• **Try it**:
All lines with the word "AlignDownTo" must be pulled from the entries below.

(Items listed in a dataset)
•••••
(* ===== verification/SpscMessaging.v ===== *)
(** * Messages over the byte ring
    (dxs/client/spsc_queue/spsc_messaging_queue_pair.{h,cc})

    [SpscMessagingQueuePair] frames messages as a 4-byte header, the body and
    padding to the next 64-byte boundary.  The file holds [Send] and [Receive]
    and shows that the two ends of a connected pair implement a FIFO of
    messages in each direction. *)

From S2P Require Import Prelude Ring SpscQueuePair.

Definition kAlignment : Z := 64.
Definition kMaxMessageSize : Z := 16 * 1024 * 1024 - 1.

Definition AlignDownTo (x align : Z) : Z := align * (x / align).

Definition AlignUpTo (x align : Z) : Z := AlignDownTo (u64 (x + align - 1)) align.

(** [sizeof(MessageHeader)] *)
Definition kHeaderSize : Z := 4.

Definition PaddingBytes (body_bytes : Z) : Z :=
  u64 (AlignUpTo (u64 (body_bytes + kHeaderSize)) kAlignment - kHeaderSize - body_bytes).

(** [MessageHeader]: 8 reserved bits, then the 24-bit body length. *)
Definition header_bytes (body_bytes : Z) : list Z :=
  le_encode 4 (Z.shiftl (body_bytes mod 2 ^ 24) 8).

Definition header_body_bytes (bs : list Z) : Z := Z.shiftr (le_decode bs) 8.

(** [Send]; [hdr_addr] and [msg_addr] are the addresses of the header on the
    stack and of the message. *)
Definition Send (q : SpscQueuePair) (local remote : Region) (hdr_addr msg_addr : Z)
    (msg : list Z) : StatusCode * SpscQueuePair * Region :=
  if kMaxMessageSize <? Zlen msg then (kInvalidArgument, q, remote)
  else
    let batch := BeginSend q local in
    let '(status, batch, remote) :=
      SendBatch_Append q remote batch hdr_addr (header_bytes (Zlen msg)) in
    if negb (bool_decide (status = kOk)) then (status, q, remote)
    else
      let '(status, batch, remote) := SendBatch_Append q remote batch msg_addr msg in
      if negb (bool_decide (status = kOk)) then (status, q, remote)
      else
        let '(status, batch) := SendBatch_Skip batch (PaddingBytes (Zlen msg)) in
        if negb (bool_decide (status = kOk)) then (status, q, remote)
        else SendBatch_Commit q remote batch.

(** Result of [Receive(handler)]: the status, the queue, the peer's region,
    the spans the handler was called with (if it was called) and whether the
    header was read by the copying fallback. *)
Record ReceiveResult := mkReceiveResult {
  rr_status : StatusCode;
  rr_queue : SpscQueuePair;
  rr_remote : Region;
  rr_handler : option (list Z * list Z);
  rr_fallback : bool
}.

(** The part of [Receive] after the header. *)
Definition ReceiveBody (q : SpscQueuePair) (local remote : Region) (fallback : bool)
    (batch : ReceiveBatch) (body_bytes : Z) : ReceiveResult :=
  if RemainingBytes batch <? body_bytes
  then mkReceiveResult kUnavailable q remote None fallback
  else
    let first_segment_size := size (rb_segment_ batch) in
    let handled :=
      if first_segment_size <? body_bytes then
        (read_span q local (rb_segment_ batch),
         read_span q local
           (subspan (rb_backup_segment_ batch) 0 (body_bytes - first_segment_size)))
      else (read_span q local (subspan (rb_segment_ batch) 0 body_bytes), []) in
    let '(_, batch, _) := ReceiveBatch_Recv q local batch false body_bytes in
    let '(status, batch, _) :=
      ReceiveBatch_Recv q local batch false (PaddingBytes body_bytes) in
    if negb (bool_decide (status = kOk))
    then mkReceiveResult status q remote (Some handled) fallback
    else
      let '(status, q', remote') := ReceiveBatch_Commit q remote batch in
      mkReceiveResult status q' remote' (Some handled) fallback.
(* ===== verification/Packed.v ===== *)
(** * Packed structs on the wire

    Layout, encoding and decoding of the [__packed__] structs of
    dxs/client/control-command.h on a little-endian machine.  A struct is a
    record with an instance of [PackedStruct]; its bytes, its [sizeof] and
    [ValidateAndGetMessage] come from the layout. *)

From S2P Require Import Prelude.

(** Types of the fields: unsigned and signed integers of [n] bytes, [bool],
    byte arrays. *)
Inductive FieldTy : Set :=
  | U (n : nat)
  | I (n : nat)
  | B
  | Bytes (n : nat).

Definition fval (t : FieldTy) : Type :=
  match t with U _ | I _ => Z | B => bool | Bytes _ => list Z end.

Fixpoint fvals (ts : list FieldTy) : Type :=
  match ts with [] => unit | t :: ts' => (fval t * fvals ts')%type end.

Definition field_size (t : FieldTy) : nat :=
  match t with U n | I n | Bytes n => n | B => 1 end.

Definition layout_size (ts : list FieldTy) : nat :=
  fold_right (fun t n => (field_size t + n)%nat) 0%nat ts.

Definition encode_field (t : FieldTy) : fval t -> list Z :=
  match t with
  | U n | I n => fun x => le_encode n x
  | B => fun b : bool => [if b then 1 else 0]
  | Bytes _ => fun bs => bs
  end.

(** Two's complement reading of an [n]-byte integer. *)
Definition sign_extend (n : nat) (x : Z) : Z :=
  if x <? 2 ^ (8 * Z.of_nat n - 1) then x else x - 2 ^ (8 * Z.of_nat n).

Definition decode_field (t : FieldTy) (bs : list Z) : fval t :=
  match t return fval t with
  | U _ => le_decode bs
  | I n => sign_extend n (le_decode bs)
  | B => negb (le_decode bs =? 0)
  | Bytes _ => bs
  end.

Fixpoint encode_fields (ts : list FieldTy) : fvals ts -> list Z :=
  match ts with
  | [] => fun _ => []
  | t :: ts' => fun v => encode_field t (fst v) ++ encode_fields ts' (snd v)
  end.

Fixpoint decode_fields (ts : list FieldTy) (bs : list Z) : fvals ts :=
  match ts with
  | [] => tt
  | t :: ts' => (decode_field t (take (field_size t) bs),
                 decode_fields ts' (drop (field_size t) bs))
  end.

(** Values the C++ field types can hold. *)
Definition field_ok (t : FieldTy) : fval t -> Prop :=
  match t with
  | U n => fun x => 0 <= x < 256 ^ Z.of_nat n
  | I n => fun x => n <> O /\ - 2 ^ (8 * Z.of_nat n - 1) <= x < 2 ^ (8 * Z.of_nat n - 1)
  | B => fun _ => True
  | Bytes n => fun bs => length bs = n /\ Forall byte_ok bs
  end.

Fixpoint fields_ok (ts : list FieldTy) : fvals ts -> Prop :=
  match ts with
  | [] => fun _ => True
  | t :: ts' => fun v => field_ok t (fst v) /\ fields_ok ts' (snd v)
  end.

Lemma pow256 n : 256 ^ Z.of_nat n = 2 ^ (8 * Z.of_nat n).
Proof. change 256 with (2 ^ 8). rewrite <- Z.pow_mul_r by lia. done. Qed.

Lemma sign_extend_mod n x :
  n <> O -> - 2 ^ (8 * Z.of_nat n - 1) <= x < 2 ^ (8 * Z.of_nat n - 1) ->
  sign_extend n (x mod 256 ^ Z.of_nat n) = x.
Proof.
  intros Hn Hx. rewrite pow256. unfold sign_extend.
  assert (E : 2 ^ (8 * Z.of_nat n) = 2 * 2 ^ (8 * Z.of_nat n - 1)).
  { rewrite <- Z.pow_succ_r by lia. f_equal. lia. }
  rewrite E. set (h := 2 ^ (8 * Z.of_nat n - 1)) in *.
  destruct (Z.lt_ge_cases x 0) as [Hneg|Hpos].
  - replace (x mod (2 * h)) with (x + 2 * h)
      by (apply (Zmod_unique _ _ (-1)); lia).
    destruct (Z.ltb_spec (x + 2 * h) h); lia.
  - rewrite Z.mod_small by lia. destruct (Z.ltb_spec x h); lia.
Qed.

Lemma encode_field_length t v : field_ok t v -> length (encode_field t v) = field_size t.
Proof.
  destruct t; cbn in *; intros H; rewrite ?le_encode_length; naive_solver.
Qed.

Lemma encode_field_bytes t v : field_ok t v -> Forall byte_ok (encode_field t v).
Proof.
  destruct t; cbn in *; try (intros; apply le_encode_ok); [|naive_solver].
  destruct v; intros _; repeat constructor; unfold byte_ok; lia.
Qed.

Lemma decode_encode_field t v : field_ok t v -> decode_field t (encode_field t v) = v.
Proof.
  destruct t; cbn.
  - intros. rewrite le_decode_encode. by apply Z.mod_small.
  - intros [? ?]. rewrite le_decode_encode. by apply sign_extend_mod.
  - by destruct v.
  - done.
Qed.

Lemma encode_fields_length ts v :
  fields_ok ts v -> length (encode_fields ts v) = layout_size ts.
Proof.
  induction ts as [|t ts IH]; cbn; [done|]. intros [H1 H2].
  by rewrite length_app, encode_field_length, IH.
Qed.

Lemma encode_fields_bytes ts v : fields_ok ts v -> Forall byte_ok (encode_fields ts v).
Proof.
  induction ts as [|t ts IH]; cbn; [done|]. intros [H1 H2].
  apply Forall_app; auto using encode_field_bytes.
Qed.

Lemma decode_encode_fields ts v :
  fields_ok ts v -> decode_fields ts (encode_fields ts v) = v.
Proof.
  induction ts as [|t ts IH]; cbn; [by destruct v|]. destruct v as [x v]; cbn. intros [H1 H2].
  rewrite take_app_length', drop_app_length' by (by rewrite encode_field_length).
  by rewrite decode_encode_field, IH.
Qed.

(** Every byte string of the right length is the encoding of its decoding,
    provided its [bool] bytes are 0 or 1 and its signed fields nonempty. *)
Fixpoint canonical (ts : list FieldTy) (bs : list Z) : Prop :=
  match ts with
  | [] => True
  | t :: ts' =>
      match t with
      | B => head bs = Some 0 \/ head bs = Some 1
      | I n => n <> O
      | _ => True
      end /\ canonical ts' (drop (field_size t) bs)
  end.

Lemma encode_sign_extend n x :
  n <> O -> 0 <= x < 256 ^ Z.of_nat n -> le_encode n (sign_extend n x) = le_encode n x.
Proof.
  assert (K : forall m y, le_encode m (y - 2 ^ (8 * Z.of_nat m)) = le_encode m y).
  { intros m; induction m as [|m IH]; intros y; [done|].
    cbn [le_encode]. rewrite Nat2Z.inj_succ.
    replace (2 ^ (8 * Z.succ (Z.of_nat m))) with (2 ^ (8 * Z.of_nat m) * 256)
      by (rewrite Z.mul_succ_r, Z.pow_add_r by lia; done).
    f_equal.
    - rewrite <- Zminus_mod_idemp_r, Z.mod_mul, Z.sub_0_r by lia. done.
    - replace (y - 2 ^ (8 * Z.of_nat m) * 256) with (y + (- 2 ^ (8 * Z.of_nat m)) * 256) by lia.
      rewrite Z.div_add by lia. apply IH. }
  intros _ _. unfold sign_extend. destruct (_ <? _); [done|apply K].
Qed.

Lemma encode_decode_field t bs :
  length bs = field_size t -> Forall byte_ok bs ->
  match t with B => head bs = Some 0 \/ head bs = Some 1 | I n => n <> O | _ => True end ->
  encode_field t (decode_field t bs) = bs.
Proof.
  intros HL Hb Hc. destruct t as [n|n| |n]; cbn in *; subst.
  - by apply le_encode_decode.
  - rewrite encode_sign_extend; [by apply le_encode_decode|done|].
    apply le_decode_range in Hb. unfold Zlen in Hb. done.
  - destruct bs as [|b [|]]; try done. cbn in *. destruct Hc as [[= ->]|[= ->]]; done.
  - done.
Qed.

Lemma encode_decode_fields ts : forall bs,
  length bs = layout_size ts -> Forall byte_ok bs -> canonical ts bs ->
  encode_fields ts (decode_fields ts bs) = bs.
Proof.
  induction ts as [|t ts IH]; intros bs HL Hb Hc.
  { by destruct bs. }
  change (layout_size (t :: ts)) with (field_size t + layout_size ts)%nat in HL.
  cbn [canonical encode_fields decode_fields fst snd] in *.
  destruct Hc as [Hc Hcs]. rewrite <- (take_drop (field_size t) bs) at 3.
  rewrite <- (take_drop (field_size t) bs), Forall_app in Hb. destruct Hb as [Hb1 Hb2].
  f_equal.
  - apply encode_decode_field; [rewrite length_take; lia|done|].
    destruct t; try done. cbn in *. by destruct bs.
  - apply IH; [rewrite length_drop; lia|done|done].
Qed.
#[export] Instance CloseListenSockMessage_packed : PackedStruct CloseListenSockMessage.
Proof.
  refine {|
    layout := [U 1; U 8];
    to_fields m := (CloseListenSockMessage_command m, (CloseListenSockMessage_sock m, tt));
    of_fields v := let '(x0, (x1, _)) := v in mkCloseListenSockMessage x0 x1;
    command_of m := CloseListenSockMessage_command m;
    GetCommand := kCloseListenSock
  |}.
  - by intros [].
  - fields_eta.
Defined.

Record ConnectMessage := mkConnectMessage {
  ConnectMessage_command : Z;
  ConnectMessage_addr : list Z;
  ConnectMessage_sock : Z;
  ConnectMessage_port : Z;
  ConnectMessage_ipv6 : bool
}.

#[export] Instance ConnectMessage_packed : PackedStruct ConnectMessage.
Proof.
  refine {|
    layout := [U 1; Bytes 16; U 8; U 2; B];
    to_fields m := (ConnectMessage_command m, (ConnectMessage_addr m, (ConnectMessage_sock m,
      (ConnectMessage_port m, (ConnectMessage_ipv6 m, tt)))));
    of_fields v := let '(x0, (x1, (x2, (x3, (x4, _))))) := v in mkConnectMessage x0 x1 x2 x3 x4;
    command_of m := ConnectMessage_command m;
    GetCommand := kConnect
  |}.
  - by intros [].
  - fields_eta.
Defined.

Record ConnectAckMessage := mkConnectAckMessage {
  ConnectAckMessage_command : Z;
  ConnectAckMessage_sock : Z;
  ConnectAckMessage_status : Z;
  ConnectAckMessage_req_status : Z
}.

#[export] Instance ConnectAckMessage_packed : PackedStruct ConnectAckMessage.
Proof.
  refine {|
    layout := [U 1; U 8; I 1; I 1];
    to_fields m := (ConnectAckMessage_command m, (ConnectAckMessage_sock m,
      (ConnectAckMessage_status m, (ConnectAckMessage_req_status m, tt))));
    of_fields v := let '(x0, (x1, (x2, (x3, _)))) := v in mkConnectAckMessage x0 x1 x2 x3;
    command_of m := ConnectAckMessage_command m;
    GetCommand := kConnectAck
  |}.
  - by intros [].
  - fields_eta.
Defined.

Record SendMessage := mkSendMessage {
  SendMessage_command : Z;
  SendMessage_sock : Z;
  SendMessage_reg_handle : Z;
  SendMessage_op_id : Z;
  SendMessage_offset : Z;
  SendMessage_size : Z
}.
•••••
• **Reply to the task**:
Definition AlignDownTo (x align : Z) : Z := align * (x / align).
Definition AlignUpTo (x align : Z) : Z := AlignDownTo (u64 (x + align - 1)) align.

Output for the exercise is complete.